Algorithm performance options¶
gpu_method: Spreader/interpolator algorithm.
gpu_method=0
: makes an automatic choice of one of the below methods, based on our heuristics.gpu_method=1
: uses a nonuniform points-driven method, either unsorted which is referred to as GM in our paper, or sorted which is called GM-sort in our paper, depending on optiongpu_sort
belowgpu_method=2
: for spreading only, ie, type 1 transforms, uses a shared memory output-block driven method, referred to as SM in our paper. Has no effect for interpolation (type 2 transforms)gpu_method>2
: (various upsupported experimental methods due to Melody Shih, not for regular users.

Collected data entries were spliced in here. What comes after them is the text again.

(* ===== verification/OrgDex.v ===== *)
(** * OrgDex: the identity provider's registrations ([internal/controller/organization/dex.go])

    Dex, the identity provider, keeps connectors to upstream providers and OAuth2 clients.
    Every Organization with OIDC has one of each, of its name, and its dashboard's URL is a
    redirect of the client of the default Organization "greenhouse" as well.

    Dex's storage is a set of calls ([dexE]); its step is the documented one: an update
    applies a function to what is stored under an ID and leaves the ID.  Parameters:
    [json.Marshal] of the connector configuration, [cases.Title], the DNS domain and the
    kind of storage.  [OptionTypes.ParseInt] reads JSON numerals; [ParseInt10] adds the plus
    sign [strconv.ParseInt] accepts as well. *)
From S2P Require Import Prelude Effects Conditions Meta CoreTypes ApiTypes PluginTypes OptionTypes KubeConfig Organization Scim OrgResources.
From Stdlib Require Import ZArith Ascii.

(** ** Dex's storage *)
(** [storage.Client] and [storage.Connector] *)
Record DexClient := mk_dex_client {
  dc_ID : string; dc_Secret : string; dc_RedirectURIs : list string; dc_Public : bool; dc_Name : string }.
#[export] Instance DexClient_eq_dec : EqDecision DexClient.
Proof. solve_decision. Defined.
Record DexConnector := mk_dex_connector {
  dx_ID : string; dx_Type : string; dx_Name : string; dx_ResourceVersion : string; dx_Config : string }.
#[export] Instance DexConnector_eq_dec : EqDecision DexConnector.
Proof. solve_decision. Defined.
Inductive dexE : Type -> Type :=
| DGetClient (id : string) : dexE (result DexClient)
| DCreateClient (c : DexClient) : dexE (option error)
| DUpdateClient (id : string) (updater : DexClient -> DexClient) : dexE (option error)
| DDeleteClient (id : string) : dexE (option error)
| DGetConnector (id : string) : dexE (result DexConnector)
| DCreateConnector (c : DexConnector) : dexE (option error)
| DUpdateConnector (id : string) (updater : DexConnector -> DexConnector) : dexE (option error)
| DDeleteConnector (id : string) : dexE (option error).
Inductive oidcE : Type -> Type :=
| DSecrets {X} (e : scimE X) : oidcE X
(** the hosts of the rules of every Ingress with the label of the identity proxy *)
| DListIngresses (namespace : string) : oidcE (result (list (list string)))
| DDex {X} (e : dexE X) : oidcE X.

Definition dexConnectorTypeGreenhouse : string := "greenhouse-oidc".
(** [dexstore.Postgres] and [dexstore.K8s] *)
Definition Postgres : string := "postgres".
Definition K8s : string := "kubernetes".
Lemma same_object_reported org r : outcome_reported org r -> same_object org r.1.
Proof. destruct r as [org' [[res o] e]]. by intros [H _]. Qed.
Lemma checkSCIM_type org (w : unit) :
  wp (fun (_ : unit) X (_ : scimE X) (_ : X) (_ : unit) => True) (checkSCIMAPIAvailability now maxPages org)
    (fun _ c => CondType c = SCIMAPIAvailableCondition /\
      (GetSCIMConfig (org_Spec org) = None -> CondStatus c = ConditionUnknown) /\
      (GetSCIMConfig (org_Spec org) <> None -> CondStatus c <> ConditionUnknown)) w.
Proof.
  unfold checkSCIMAPIAvailability. destruct (GetSCIMConfig _) as [config|]; [|by wp_step].
  case_bool_decide; [by wp_step|]. wp_step. wp_skip. destruct a as [cfg|e]; [|by wp_step].
  destruct (NewSCIMClient cfg) as [cl|]; [|by wp_step]. wp_step. wp_skip. wp_step. by destruct a as [[|]|].
Qed.
(** The Ready condition of a pass: the creation and then the status. *)
Definition created_pass (org : Organization) : prog orgE (Organization * cb_result) :=
  '(org, r) ← EnsureCreated org;
  org ← org_setStatus now maxPages org;
  mret (org, r).
(** When an Organization is Ready.  Ready is decided by the SCIM API alone: it is
    False when that is reported unavailable and True in every other case.  An
    Organization without a SCIM configuration is Ready after every pass, also one whose
    creation failed at any step; the failure shows in the condition of the step. *)
Theorem organization_ready org w :
  wp any_step (created_pass org) (fun _ '(org', (_, _, err)) =>
    exists scim, status_of org' SCIMAPIAvailableCondition = Some scim /\
      status_of org' ReadyCondition =
        Some (if bool_decide (scim = ConditionFalse) then ConditionFalse else ConditionTrue) /\
      (GetSCIMConfig (org_Spec org) = None -> status_of org' ReadyCondition = Some ConditionTrue) /\
      (err <> None -> exists t, t ∈ creation_conditions /\ status_of org' t = Some ConditionFalse)) w.
Proof.
  unfold created_pass. wp_step. eapply wp_mono; [|apply EnsureCreated_outcome]. intros w1 [org1 [[res o] err]] Hrep.
  pose proof (same_object_reported _ _ Hrep) as [_ Hspec]. cbn [fst] in Hspec.
  wp_step. unfold org_setStatus. do 2 wp_step. eapply wp_mono; [|apply checkSCIM_type]. intros w2 c (Ht & Hn & _).
  rewrite Hspec in Hn. do 2 wp_step. cbn [org_conditions org_set_conditions].
  assert (forall t, status_of (org_set_conditions (SetConditions now (org_conditions org1)
      [c; calculateReadyCondition now c]) org1) t =
    if bool_decide (t = ReadyCondition) then Some (if IsFalse c then ConditionFalse else ConditionTrue)
    else if bool_decide (t = SCIMAPIAvailableCondition) then Some (CondStatus c) else status_of org1 t) as Hst.
  { intros t. unfold status_of. cbn [org_conditions org_set_conditions].
    change (SetConditions now (org_conditions org1) [c; calculateReadyCondition now c]) with
      (SetConditions now (SetConditions now (org_conditions org1) [c]) [calculateReadyCondition now c]).
    rewrite !status_SetConditions, Ht. unfold calculateReadyCondition. by destruct (IsFalse c). }
  exists (CondStatus c). rewrite !Hst. cbn [CondType]. split; [done|]. split; [done|]. split.
  - intros H. unfold IsFalse. by rewrite (Hn H).
  - intros He. destruct err as [e|]; [|done]. destruct Hrep as [_ (_ & t & Hin & Hf)]. exists t. split; [done|].
    rewrite Hst. clear -Hin Hf. unfold creation_conditions in Hin. rewrite !elem_of_cons, elem_of_nil in Hin.
    destruct_or!; subst; exact Hf.
Qed.

(** ** What a creation provides *)
Hypothesis roles_order_perm : forall m, roles_order m ≡ₚ map_to_list m.
Definition namespace_req (org : Organization) : requirement :=
  mk_requirement ONamespace (mk_key "" (GetName org)) (fun _ => True).
Definition admin_team_req (org : Organization) : requirement :=
  mk_requirement OTeam (mk_key (GetName org) (admin_team_name org))
    (fun o => MappedIDPGroup (team_Spec o) = MappedOrgAdminIDPGroup (org_Spec org) /\
              GetLabels o = {[LabelKeySupportGroup := "true"]}).
Definition organization_requirements (org : Organization) : list requirement :=
  [namespace_req org] ++ access_requirements org ++ catalog_requirements org ++
  team_role_requirements org roles_order ++ [admin_team_req org].

Lemma namespace_provides org : provides (reconcileNamespace org) [namespace_req org].
Proof.
  apply (create_or_patch_provides ONamespace); [intros o; apply (org_controlled_key org (o : Namespace))|done|done].
Qed.
Lemma admin_team_provides org : provides (reconcileAdminTeam org) [admin_team_req org].
Proof.
  apply (create_or_patch_provides OTeam).
  - intros o. unfold mutate_admin_team. etransitivity; [apply org_controlled_key|]. done.
  - intros o _. unfold mutate_admin_team.
    rewrite (org_controlled_field team_Spec) by done. split; [done|].
    unfold org_controlled. destruct (org_SetControllerReference _ _); done.
  - cbn. intros o o' [Hs Hl] [H1 H2]. by rewrite Hs, Hl.
Qed.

Eg3
tests an idea of Paul Springer’s to group NU points when spreading,4
is a block gather method of possible interest.)
gpu_sort: 0
do not sort nonuniform points, 1
do sort nonuniform points. Only has an effect when gpu_method=1
(or if this method has been internally chosen when gpu_method=0
). Unlike the CPU code, there is no auto-choice since in our experience sorting is fast and always helps. It is possible for structured NU point inputs that gpu_sort=0
may be the faster.
gpu_kerevalmeth: 0
use direct (reference) kernel evaluation, which is not recommended for speed (however, it allows nonstandard opts.upsampfac
to be used). 1
use Horner piecewise polynomial evaluation (recommended, and enforces upsampfac=2.0
)
upsampfac: set upsampling factor. For the recommended kerevalmeth=1
you must choose the standard upsampfac=2.0
. If you are willing to risk a slower kernel evaluation, you may set any upsampfac>1.0
, but this is experimental and unsupported. Finally, upsampfac=1.0
is an advanced GPU setting only to be paired with the “spread/interpolate only” mode triggered by setting gpu_spreadinterponly=1
(see options above); do not use this unless you know what you are doing!

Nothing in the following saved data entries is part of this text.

(** ** What a run provides *)
Variable o : newClusterBootstrapOptions.
Local Abbreviation org := (o_orgName o).
Local Abbreviation ns_key := (mk_key "" org).
Local Abbreviation account_key := (mk_key org serviceAccountName).
Local Abbreviation binding_key := (mk_key "" serviceAccountName).
Local Abbreviation secret_key := (mk_key org (o_clusterName o)).
(** The customer's cluster differs in these three objects only. *)
Definition customer_frame (w w' : cluster_world) : Prop :=
  only_at ns_key (cw_namespaces w) (cw_namespaces w') /\ only_at account_key (cw_accounts w) (cw_accounts w') /\
  only_at binding_key (cw_bindings w) (cw_bindings w').
Definition customer_prepared (w : cluster_world) : Prop :=
  is_Some (cw_namespaces w !! ns_key) /\ is_Some (cw_accounts w !! account_key) /\
  exists crb, cw_bindings w !! binding_key = Some crb /\ crb_Subjects crb = admin_subjects org /\ crb_RoleRef crb = admin_role.
Lemma cli_only_at_refl {A} k (st : gmap objkey A) : only_at k st st.
Proof. by intros k' _. Qed.
Lemma createNameSpace_wp w :
  wpl (createNameSpaceInRemoteCluster org) (fun w' err => exists s,
    w' = mk_cluster_world (cw_secrets w) (cw_bindings w) s (cw_accounts w) /\ only_at ns_key (cw_namespaces w) s /\
    (err = None -> is_Some (s !! ns_key))) w.
Proof using Libs.
  unfold createNameSpaceInRemoteCluster. apply wp_bind.
  apply (translate_translate (fun _ => RNamespace) (fun _ => CliCustomer)), customer_wp, ns_lens.
  eapply wp_mono; [|apply (CreateOrPatch_ensures accepts_ns (fun ns => (ns, None)) ltac:(done) (fun _ => True)); done].
  intros s [ns [res err]] [Ho Hs]. apply wp_ret. exists s. split; [done|]. split; [exact Ho|].
  intros He. destruct (Hs He) as (x & Hx & _). by exists x.
Qed.
Lemma createServiceAccount_wp w :
  wpl (createServiceAccountInRemoteCluster serviceAccountName org) (fun w' err => exists s,
    w' = mk_cluster_world (cw_secrets w) (cw_bindings w) (cw_namespaces w) s /\ only_at account_key (cw_accounts w) s /\
    (err = None -> is_Some (s !! account_key))) w.
Proof using Libs.
  unfold createServiceAccountInRemoteCluster. apply wp_bind.
  apply (translate_translate (fun _ => RServiceAccount) (fun _ => CliCustomer)), customer_wp, sa_lens.
  eapply wp_mono; [|apply (CreateOrPatch_ensures accepts_sa (fun sa => (sa, None)) ltac:(done) (fun _ => True)); done].
  intros s [ns [res err]] [Ho Hs]. apply wp_ret. exists s. split; [done|]. split; [exact Ho|].
  intros He. destruct (Hs He) as (x & Hx & _). by exists x.
Qed.
Lemma createClusterRoleBinding_wp w :
  wpl (createClusterRoleBindingInRemoteCluster org) (fun w' err => exists s,
    w' = mk_cluster_world (cw_secrets w) s (cw_namespaces w) (cw_accounts w) /\ only_at binding_key (cw_bindings w) s /\
    (err = None -> exists crb, s !! binding_key = Some crb /\ crb_Subjects crb = admin_subjects org /\ crb_RoleRef crb = admin_role)) w.
Proof using Libs.
  unfold createClusterRoleBindingInRemoteCluster. apply wp_bind, wp_trigger. intros r w1 Hr. cbn in Hr.
  destruct Hr as (s1 & [-> _] & ->). assert (mk_cluster_world (cw_secrets w) (cw_bindings w) (cw_namespaces w) (cw_accounts w) = w) as -> by by destruct w.
  destruct r as [ns|e]; [|apply wp_ret; exists (cw_bindings w); by destruct w].
  apply wp_bind. apply (translate_translate (fun _ => RClusterRoleBinding) (fun _ => CliCustomer)), customer_wp, crb_lens.
  eapply wp_mono; [|apply (CreateOrPatch_ensures accepts_crb (mutate_admin_binding ns org))
    with (Pr := fun crb => crb_Subjects crb = admin_subjects org /\ crb_RoleRef crb = admin_role)].
  - intros s [crb [res err]] [Ho Hs]. apply wp_ret. exists s. split; [done|]. split; [exact Ho|]. intros He.
    destruct (Hs He) as (x & Hx & H). by exists x.
  - intros crb. unfold mutate_admin_binding. by destruct (SetOwnerReference _ _ _).
  - intros crb. unfold mutate_admin_binding. by destruct (SetOwnerReference _ _ _).
  - intros a b [H1 H2] [H3 H4]. split; congruence.
Qed.
(** The token and what becomes of it *)
Definition secret_created (w w' : cluster_world) : Prop :=
  exists token kc s, clientcmd_Write (RestConfigToAPIConfig (kubeconfig_helper o token) (o_clusterName o)) = Ok kc /\
    cw_secrets w !! secret_key = None /\ cw_secrets w' = <[secret_key := s]> (cw_secrets w) /\
    secret_Type s = SecretTypeKubeConfig /\ secret_Data s = {[KubeConfigKey := Some kc]} /\ validateKubeConfig kc = None.
Lemma createOrUpdateClusterObject_wp bootstrapped w :
  wpl (createOrUpdateClusterObject o bootstrapped) (fun w' err =>
    (cw_namespaces w' = cw_namespaces w /\ cw_accounts w' = cw_accounts w /\ cw_bindings w' = cw_bindings w) /\
    match err with
    | Some _ => cw_secrets w' = cw_secrets w
    | None => secret_created w w'
    end) w.
Proof using Libs.
  unfold createOrUpdateClusterObject, createServiceAccountToken. apply wp_bind, wp_bind, wp_trigger. intros err w1 ->.
  destruct err as [e|]; [by apply wp_ret, wp_ret|]. apply wp_bind, wp_trigger. intros r w1 Hw. cbn in Hw. subst w1. apply wp_ret.
  destruct r as [[token expiry]|e]; [|by apply wp_ret]. destruct (clientcmd_Write _) as [kc|e] eqn:Hkc; [|by apply wp_ret].
  destruct bootstrapped; cbn [negb]; apply wp_trigger; intros [e|] w1 Hw; cbn in Hw; try (subst; done).
  - destruct Hw as (old & _ & Ha & _). destruct (update_refused o kc). by eapply admitted_ok.
  - destruct Hw as (Hn & Ha & s & (_ & Hd & Ht) & ->). split; [done|]. exists token, kc, s. split; [done|].
    split; [exact Hn|]. split; [done|]. split; [done|]. split; [done|].
    destruct (created_ok _ Ha) as (_ & Hk & _). destruct (Hk eq_refl) as [_ (cfg & Hl & _ & Hv)].
    unfold cluster_secret in Hl. cbn [secret_Data] in Hl. rewrite lookup_singleton_eq in Hl. by injection Hl as ->.
Qed.

(** C32: what a run of the bootstrap command does, whatever the two API servers answer.  It
    succeeds only when Greenhouse had no Secret of the cluster's name: then the customer's
    cluster has the Organization's namespace, the ServiceAccount in it and a binding that makes
    exactly this account a cluster admin, and Greenhouse has a Secret with nothing but a usable
    kubeconfig for a token of the account.  An error leaves the Secrets of Greenhouse as they
    were.  On the customer's cluster nothing else changes in either case.  In particular the
    command never succeeds for a cluster that is already bootstrapped: the Secret with which it
    replaces the stored one lacks the user's kubeconfig, and the webhook refuses it. *)
Theorem bootstrap_run_registers_once w :
  wpl (cli_run o) (fun w' err => customer_frame w w' /\
    match err with
    | None => customer_prepared w' /\ secret_created w w'
    | Some _ => cw_secrets w' = cw_secrets w
    end) w.
Proof using Libs ALibs Url.
  unfold cli_run, isClusterAlreadyBootstraped. apply wp_bind, wp_bind, wp_trigger. intros r w0 [-> _]. apply wp_ret.
  apply wp_bind. eapply wp_mono; [|apply createNameSpace_wp]. intros w1 err (s1 & -> & Hf1 & Hn).
  destruct err as [e|]; [by apply wp_ret|].
  apply wp_bind. eapply wp_mono; [|apply createServiceAccount_wp]. intros w2 err (s2 & -> & Hf2 & Ha).
  destruct err as [e|]; [by apply wp_ret|].
  apply wp_bind. eapply wp_mono; [|apply createClusterRoleBinding_wp]. intros w3 err (s3 & -> & Hf3 & Hb).
  destruct err as [e|]; [by apply wp_ret|].
  eapply wp_mono; [|apply createOrUpdateClusterObject_wp]. intros w4 err ((E1 & E2 & E3) & H). cbn in E1, E2, E3.
  split; [unfold customer_frame; by rewrite E1, E2, E3|]. destruct err as [e|]; [done|].
  split; [|done]. unfold customer_prepared. rewrite E1, E2, E3. auto.
Qed.
End environment.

gpu_maxsubprobsize: maximum number of NU points to be handled in a single subproblem in the spreading SM method (gpu_method=2
only)
gpu_{o}binsize{x,y,z}: various bisizes for sorting (GM-sort) or SM subproblem methods. Values of -1
trigger the heuristically set default values. Leave at default unless you know what you’re doing. [To be documented]
gpu_maxbatchsize: 0
use heuristically defined batch size for vectorized (many-transforms with same NU points) interface, else set this batch size.
gpu_stream: CUDA stream to use. Leave at default unless you know what you’re doing. [To be documented]

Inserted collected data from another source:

(* ===== verification/Startup.v ===== *)
(** * Startup: feature flags and what the manager starts
      ([internal/features/features.go], [cmd/greenhouse/main.go], [cmd/greenhouse/controllers.go],
      [internal/dex/storage.go], [internal/clientutil/env.go])

    The manager reads its mode from the environment and the feature flags from a ConfigMap,
    hands each enabled controller its parameters and registers the webhooks.  Flags are decoded
    when they are first asked for and kept: [Features] is a state that every query passes on.
    [main] ends with one of [main_end]: [handleError] exits, a nil dereference panics.

    The environment variables, the order of the two maps of controllers and webhooks and the
    decoding of YAML are parameters; the manager of controller-runtime, its set-up functions and
    Dex's storages are calls.  Metrics, schemes and the logger's flags have no model. *)
From S2P Require Import Prelude Effects Conditions Meta OptionTypes OrgDex Artifactory.
From Stdlib Require Import ZArith Ascii.

(** ** The environment *)
Section env.
Variable LookupEnv : string -> option string.
Definition GetEnvOrDefault (envKey defaultValue : string) : string := default defaultValue (LookupEnv envKey).
Definition Getenv (envKey : string) : string := GetEnvOrDefault envKey "".
Definition GetIntEnvWithDefault (envKey : string) (def : Z) : Z := default def (ParseInt10 (Getenv envKey)).
Definition GetEnv (envKey : string) : result string :=
  match LookupEnv envKey with
  | Some v => Ok v
  | None => Err (new_error ("environment variable '" +:+ envKey +:+ "' not set"))
  end.
(* ===== verification/PluginCli.v ===== *)
(** * PluginCli: the plugin commands of greenhousectl
      ([internal/cmd/plugin_template.go], [plugin_generate.go], [plugin_validate.go], [utils.go])

    [template] puts the values of a Plugin together as the controllers would and hands them to
    helm; [generate] makes a plugin definition of a chart; [validate] checks a Plugin against
    its definition and renders the chart.

    Files, processes and the terminal are calls; YAML, JSON, the flattening of values and the
    order in which the flattened map is walked are parameters.  Flags arrive parsed.  A command
    ends with one of [cli_end]. *)
From S2P Require Import Prelude Effects Conditions Meta ApiTypes PluginTypes PluginDefinitions OptionTypes HelmValues PluginWebhook Artifactory Cel HelmRender.
From stdpp Require Import sorting.

Local Abbreviation values_map := (list (string * goval)).

Inductive cli_end := CliReturns (err : option error) | CliExits (code : nat) | CliPanics.

Class PluginCliLibs `{HelmLibs} := {
  (** [yaml.Unmarshal] into the types, with the kind the file names *)
  definition_Unmarshal : string -> result (string * ClusterPluginDefinition);
  preset_Unmarshal : string -> result (string * PluginPreset);
  plugin_Unmarshal : string -> result Plugin;
  values_yaml_Marshal : values_map -> result string;
  definition_Marshal : ClusterPluginDefinition -> result string;
  jsonToYaml : string -> result string;
  any_Marshal : goval -> result string;
  (** [flatten.Flatten] with dots, in the order the range walks the map *)
  Flatten : values_map -> result values_map
}.
(** [sort.Slice] of options by name *)
Class SortOptions := sort_options : list PluginOption -> list PluginOption.
Definition option_le (o o' : PluginOption) : Prop := String.le (opt_Name o) (opt_Name o').
Class SortOptionsLaws `{SortOptions} := {
  sort_options_perm l : sort_options l ≡ₚ l;
  sort_options_sorted l : Sorted option_le (sort_options l)
}.

Section cli.
Context {HLibs : HelmLibs} {Libs : PluginCliLibs} {Sort : SortByName} {SortO : SortOptions} {Json : JsonDecoder}.
Variable LookupEnv : string -> option string.

Inductive pluginCliE : Type -> Type :=
| PcAbs (path : string) : pluginCliE (result string)
| PcReadFile (path : string) : pluginCliE (result string)
| PcNotExist (path : string) : pluginCliE bool
| PcProgAvail (program : string) : pluginCliE string
| PcCreateTemp (pattern : string) : pluginCliE (result string)
| PcWrite (name data : string) : pluginCliE (option error)
| PcCloseRemove (name : string) : pluginCliE unit
| PcExecHelm (args : list string) : pluginCliE (string * option error)
| PcPrint (text : string) : pluginCliE unit
| PcLoadChart (path : string) : pluginCliE (result Chart)
| PcMkdirAll (path : string) : pluginCliE (option error)
| PcWriteFile (path data : string) : pluginCliE (option error)
| PcGetConfig : pluginCliE bool                    (* GetConfigOrDie: false dies *)
| PcHelm {X} (e : helmE X) : pluginCliE X.
Local Abbreviation P := (prog pluginCliE).

Definition loadFromFile {T} (Unmarshal : string -> result T) (path : string) : P (result T) :=
  r ← trigger (PcAbs path);
  match r with
  | Err e => mret (Err e)
  | Ok absPath => f ← trigger (PcReadFile absPath); mret (data ← f; Unmarshal data)
  end.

For all GPU option default values we refer to the source code in
src/cuda/cufinufft.cu:cufinufft_default_opts
):
// data handling opts...
opts->modeord = 0;
opts->gpu_device_id = 0;
// diagnostic opts...
opts->gpu_spreadinterponly = 0;
// algorithm performance opts...
opts->gpu_method = 0;
opts->gpu_sort = 1;
opts->gpu_kerevalmeth = 1;
opts->upsampfac = 0;
opts->gpu_maxsubprobsize = 1024;
opts->gpu_obinsizex = 0;
opts->gpu_obinsizey = 0;
opts->gpu_obinsizez = 0;
opts->gpu_binsizex = 0;
opts->gpu_binsizey = 0;
opts->gpu_binsizez = 0;
opts->gpu_maxbatchsize = 0;
opts->debug = 0;
opts->gpu_stream = cudaStreamDefault;
For examples of advanced options-switching usage, see test/cuda/cufinufft*.cu
and perftest/cuda/cuperftest.cu
.
You may notice a lack of debugging/timing options in the GPU code. This is to avoid CUDA writing to stdout. Please help us out by adding some of these.